Rounding out the issue, Taiwanese artist Charwei Tsai, known for her sutra-inscribed works, pens a One on One in admiration of the 20th-century Pakistani modern master Ustad Allah Bakhsh (1895–1978). Art scholar Melia Belli Bose files a positive assessment of the Bangladeshi art scene in her Dispatch from Dhaka, while Harry Blain, founder of Sedition Art, explains why digital limited-edition artworks constitute the most exciting platform for both artists and collectors today. In Essays, AAP contributing editor Chin-Chin Yap looks at the legal challenges unfolding in the burgeoning and unrestricted field of drone art, while Taiwan desk editor David Frazier ruminates on a recent initiative to auction off the naming rights to a garbage landfill in Manila. From Dubai, Kevin Jones concludes his three-part series on the United Arab Emirates’ arts infrastructure with an analysis of the vital contributions made by various local collectors.

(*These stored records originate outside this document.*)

(** * Koyl AI Nutrition Advisor: a shallow embedding of [app.py]

    [app.py] is a Streamlit script.  Streamlit re-executes the whole script,
    top to bottom, on every user interaction; the only thing that survives
    from one execution to the next is the process-wide store behind
    [@st.cache_resource].  The embedding follows that shape:

    - one execution of the script is a computation in a small monad
      [Script] that threads the process store, logs the observable events
      (page elements and calls to external services) and can end early,
      either through [st.stop()] or through an exception nobody catches;
    - everything the script does not compute itself (the Groq client, the
      embedding model, the FAISS loader, the similarity search, the hosted
      language model) is an oracle of the [World] the execution runs in.
      Each execution gets a [World] of its own, so nothing is assumed about
      an external service answering twice the same way. *)

From Stdlib Require Import String Ascii List Bool Arith Lia.
Import ListNotations.
Local Open Scope string_scope.
Local Open Scope list_scope.

(** ** Strings *)

Module Str.

(** Python truthiness of a [str]: only the empty string is falsy. *)
Definition truthy (s : string) : bool :=
  match s with
  | EmptyString => false
  | String _ _ => true
  end.

(** [sep.join(parts)]. *)
Fixpoint join (sep : string) (parts : list string) : string :=
  match parts with
  | [] => ""
  | [s] => s
  | s :: rest => (s ++ sep ++ join sep rest)%string
  end.

(** [sub in s] on Python strings: [sub] occurs in [s] as a contiguous run. *)
Fixpoint contains (sub s : string) : bool :=
  prefix sub s ||
  match s with
  | EmptyString => false
  | String _ s' => contains sub s'
  end.

(** The same, as a proposition. *)
Definition occurs (sub s : string) : Prop :=
  exists pre post, s = (pre ++ sub ++ post)%string.

Definition newline : string := String (ascii_of_nat 10) EmptyString.

End Str.

(** ** Values handed around by the script *)

(** A Python exception, by its message. *)
Definition Exn : Type := string.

Finally, in Fine Print, Hong Kong-based attorney Antony Dapiran uses the recent court case filed by New York collector Ronald Perelman against gallerist Larry Gagosian to illustrate the urgent need to sign contracts when making high-value art transactions. In Where I Work, managing editor Denise Chu travels to Beijing to check out the studio of Xu Bing, where she discovers new projects in the making along with some old favorites, such as Ghosts Pounding the Wall (1990–91), a print work made from an ink impression of a section of the Great Wall of China. Renowned for his investigations of language, Xu is one of the many artists who are unflinchingly determined to destabilize our understanding of the world by creating new meanings through new forms.